Montgomery points to then-Attorney General Jeff Sessions' condemnation of SPLC for using its hate label "to bully and to intimidate" groups such as the Alliance Defending Freedom "which fight for religious freedom."
And the Post writer says SPLC "undermined its own credibility with a couple of blunders."
In 2015, it apologized for listing Ben Carson as an extremist, and this past June, the group paid $3.4 million to Muslim activist Maajid Nawaz and his Quilliam organization to settle a threatened lawsuit.

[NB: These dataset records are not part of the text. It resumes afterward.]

Lemma add_outcome_over (d : list ((string * Q) * Scrapers.prices))
    (desc : string) (pl : option string) (po : Z) (pt : Q) :
  Py.is_empty (strip desc) = false ->
  Scrapers.add_outcome d
    {| Scrapers.description := Some desc; Scrapers.player := pl;
       Scrapers.name := Some "Over"; Scrapers.price := Some po;
       Scrapers.point := Some pt |}
  = Scrapers.upsert (strip desc, pt) (fun v => (Some po, snd v)) d.
Proof.
  intros Hname. destruct desc as [| c s]; [discriminate Hname |].
  unfold Scrapers.add_outcome. cbv zeta.
  cbn [Scrapers.description Scrapers.player Scrapers.name Scrapers.price
       Scrapers.point or_str].
  cbv [from_option id]. rewrite Hname. reflexivity.
Qed.

Lemma add_outcome_under (d : list ((string * Q) * Scrapers.prices))
    (desc : string) (pl : option string) (pu : Z) (pt : Q) :
  Py.is_empty (strip desc) = false ->
  Scrapers.add_outcome d
    {| Scrapers.description := Some desc; Scrapers.player := pl;
       Scrapers.name := Some "Under"; Scrapers.price := Some pu;
       Scrapers.point := Some pt |}
  = Scrapers.upsert (strip desc, pt) (fun v => (fst v, Some pu)) d.
Proof.
  intros Hname. destruct desc as [| c s]; [discriminate Hname |].
  unfold Scrapers.add_outcome. cbv zeta.
  cbn [Scrapers.description Scrapers.player Scrapers.name Scrapers.price
       Scrapers.point or_str].
  cbv [from_option id]. rewrite Hname. reflexivity.
Qed.
(** [cmd], from the end of [handler(ns)] on: what it prints and how it
    ends. The clauses are tried in the order of the source. *)
Definition cmd (handler : handler_end) : list cmd_call * cmd_end :=
  match handler with
  | returns => ([], exits EXIT_OK)
  | raises error =>
      if isinstance "ValueError" (classes error) then
        ([cmd_task (Some "FAILED") None []; cmd_finish] ++
         flat_map (fun arg => [cmd_task None (Some "echo") [("echo", arg)]; cmd_finish])
           (args error),
         exits EXIT_FAILURE)
      else if isinstance "KeyboardInterrupt" (classes error) then
        ([cmd_finish; cmd_task (Some "HALT") (Some "error.keyboard_interrupt") []; cmd_finish],
         exits EXIT_FAILURE)
      else if isinstance "OSError" (classes error) then
        let key :=
          if isinstance "URLError" (classes error) &&
             isinstance "SSLCertVerificationError" (reason_classes error)
          then "error.cert"
          else if isinstance "URLError" (classes error) ||
                  isinstance "gaierror" (classes error) ||
                  isinstance socket_timeout (classes error)
          then "error.socket"
          else "error.os" in
        ([cmd_task (Some "FAILED") None []; cmd_finish;
          cmd_task None (Some key) []; cmd_finish; print_exc],
         exits EXIT_FAILURE)
      else if isinstance "VersionNotFoundError" (classes error) then
        ([cmd_task (Some "FAILED") (Some "start.version.not_found")
            [("version", exc_version_id error)]; cmd_finish],
         exits EXIT_FAILURE)
      else if isinstance "TooMuchParentsError" (classes error) then
        ([cmd_task (Some "FAILED") (Some "start.version.too_much_parents") []; cmd_finish;
          cmd_task None (Some "echo") [("echo", join (exc_versions error))]; cmd_finish],
         exits EXIT_FAILURE)
      else if isinstance "JarNotFoundError" (classes error) then
        ([cmd_task (Some "FAILED") (Some "start.jar.not_found") []; cmd_finish],
         exits EXIT_FAILURE)
      else if isinstance "JvmNotFoundError" (classes error) then
        ([cmd_task (Some "FAILED") (Some ("start.jvm.not_found." +:+ exc_code error)) [];
          cmd_finish],
         exits EXIT_FAILURE)
      else if isinstance "DownloadError" (classes error) then
        ([cmd_task (Some "FAILED") None []; cmd_finish] ++
         flat_map (fun '(name, code) =>
                     [cmd_task None (Some "download.error")
                        [("name", name);
                         ("message", translate ("download.error." +:+ code))];
                      cmd_finish])
           (exc_errors error),
         exits EXIT_FAILURE)
      else ([], propagates error)
  end.

End Cmd.

(** The classes that a clause of [cmd] names. *)
Definition handled_classes : list string :=
  ["ValueError"; "KeyboardInterrupt"; "OSError"; "VersionNotFoundError";
   "TooMuchParentsError"; "JarNotFoundError"; "JvmNotFoundError"; "DownloadError"].

(** Every [task] of the calls is followed at once by a [finish]. *)
Fixpoint lines_finished (calls : list cmd_call) : bool :=
  match calls with
  | [] => true
  | cmd_task _ _ _ :: rest =>
      match rest with
      | cmd_finish :: rest' => lines_finished rest'
      | _ => false
      end
  | _ :: rest => lines_finished rest
  end.

End cli_cmd.

(** ** Further vocabulary *)

Module histories.

(** What a task can do to the state through its two mutators. *)
Inductive State_op :=
| op_insert (v : value)
| op_clear.

Definition State_apply (s : State) (op : State_op) : State :=
  match op with
  | op_insert v => State_insert v s
  | op_clear => State_clear s
  end.

(** The state after the operations [ops], on a new [State()]. *)
Definition State_after (ops : list State_op) : State :=
  foldl State_apply State_init ops.

End histories.
Export histories.

(** ** The set of the watchers, as CPython keeps it

    [Installer._watchers] is a [set], and the two inner loops of [install]
    iterate it. Its iteration order is the order of the slots of a hash
    table ([Objects/setobject.c] of CPython 3): where a watcher sits depends
    on its hash and, when slots collide, on the watchers added before it.
    The classes of the sources define neither [__hash__] nor [__eq__] for a
    watcher: the hash of a watcher comes from its address, two watchers
    have two hashes, and the number that stands for a watcher,
    [watcher_id], is that hash, a number below [2 ^ 63]. Nothing is
    discarded from the sets of this part, so that no slot holds a dummy
    entry and the count of the active entries is [fill]. *)

Module setobject.

Definition PySet_MINSIZE : nat := 8.
Definition LINEAR_PROBES : Z := 9.
Definition PERTURB_SHIFT : Z := 5.

(** [PySetObject]: the table, a key or nothing in each slot, and the count
    of the slots that hold a key. *)
Record PySetObject := mkPySetObject {
  set_table : list (option positive);
  set_fill : nat
}.

(** [so->mask]: the size of the table, a power of two, less one. *)
Definition set_mask (table : list (option positive)) : Z :=
  (Z.of_nat (length table) - 1)%Z.

(** [set()] *)
Definition set_new : PySetObject :=
  {| set_table := replicate PySet_MINSIZE None; set_fill := 0 |}.

(** The entries that one round of the probing looks at, from slot [i] on:
    ten in a row when they end inside the table, else the one. *)
Definition probes (mask i : Z) : nat :=
  if (i + LINEAR_PROBES <=? mask)%Z then 10 else 1.

(** [perturb >>= PERTURB_SHIFT; i = (i * 5 + 1 + perturb) & mask]: the next
    slot and the next [perturb]. *)
Definition next_probe (mask i perturb : Z) : Z * Z :=
  let perturb := Z.shiftr perturb PERTURB_SHIFT in
  (Z.land (i * 5 + 1 + perturb) mask, perturb).

(** What a round of [set_add_entry] finds in [count] entries from slot [j]
    on: an unused entry, the key itself, or neither. *)
Inductive probe :=
| found_unused (j : nat)
| found_active
| found_nothing.

Fixpoint scan (table : list (option positive)) (key : positive) (j count : nat)
    : probe :=
  match count with
  | O => found_nothing
  | S count' =>
      match table !! j with
      | Some None => found_unused j
      | Some (Some key') =>
          if decide (key' = key) then found_active else scan table key (S j) count'
      | None => found_nothing
      end
  end.

(** The same for [set_insert_clean], which looks for an unused entry
    only. *)
Fixpoint scan_unused (table : list (option positive)) (j count : nat) : option nat :=
  match count with
  | O => None
  | S count' =>
      match table !! j with
      | Some None => Some j
      | _ => scan_unused table (S j) count'
      end
  end.

(** The loop of [set_insert_clean], which puts a key that the table does
    not hold in the first unused entry of its probes. [None] when the fuel
    runs out. *)
Fixpoint set_insert_clean_loop (fuel : nat) (table : list (option positive))
    (mask : Z) (key : positive) (i perturb : Z) : option (list (option positive)) :=
  match fuel with
  | O => None
  | S fuel' =>
      match scan_unused table (Z.to_nat i) (probes mask i) with
      | Some j => Some (<[j := Some key]> table)
      | None =>
          let '(i', perturb') := next_probe mask i perturb in
          set_insert_clean_loop fuel' table mask key i' perturb'
      end
  end.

Montgomery visited the Center for Immigration Studies in Washington, which supports reduced legal immigration and tougher border security. He quotes executive director Mark Krikorian saying the center supports a policy "that admits fewer people but does a better job of welcoming and incorporating those people."
Mongomery says that among the factors that got CIS added to the SPLC hate list is "the center’s habit of circulating links to articles from arguably noxious sources in its regular email roundup."
"Providing links to immigration articles written by people who in other venues wrote things on other topics that are objectionable, and that I myself almost certainly would object to — so what?" Krikorian told Montgomery. "You've got to admire the Inspector Javert-like obsession to go through hundreds of these links and find out who the author was and then Google the author and see what he — I mean it's just, get a life, people!"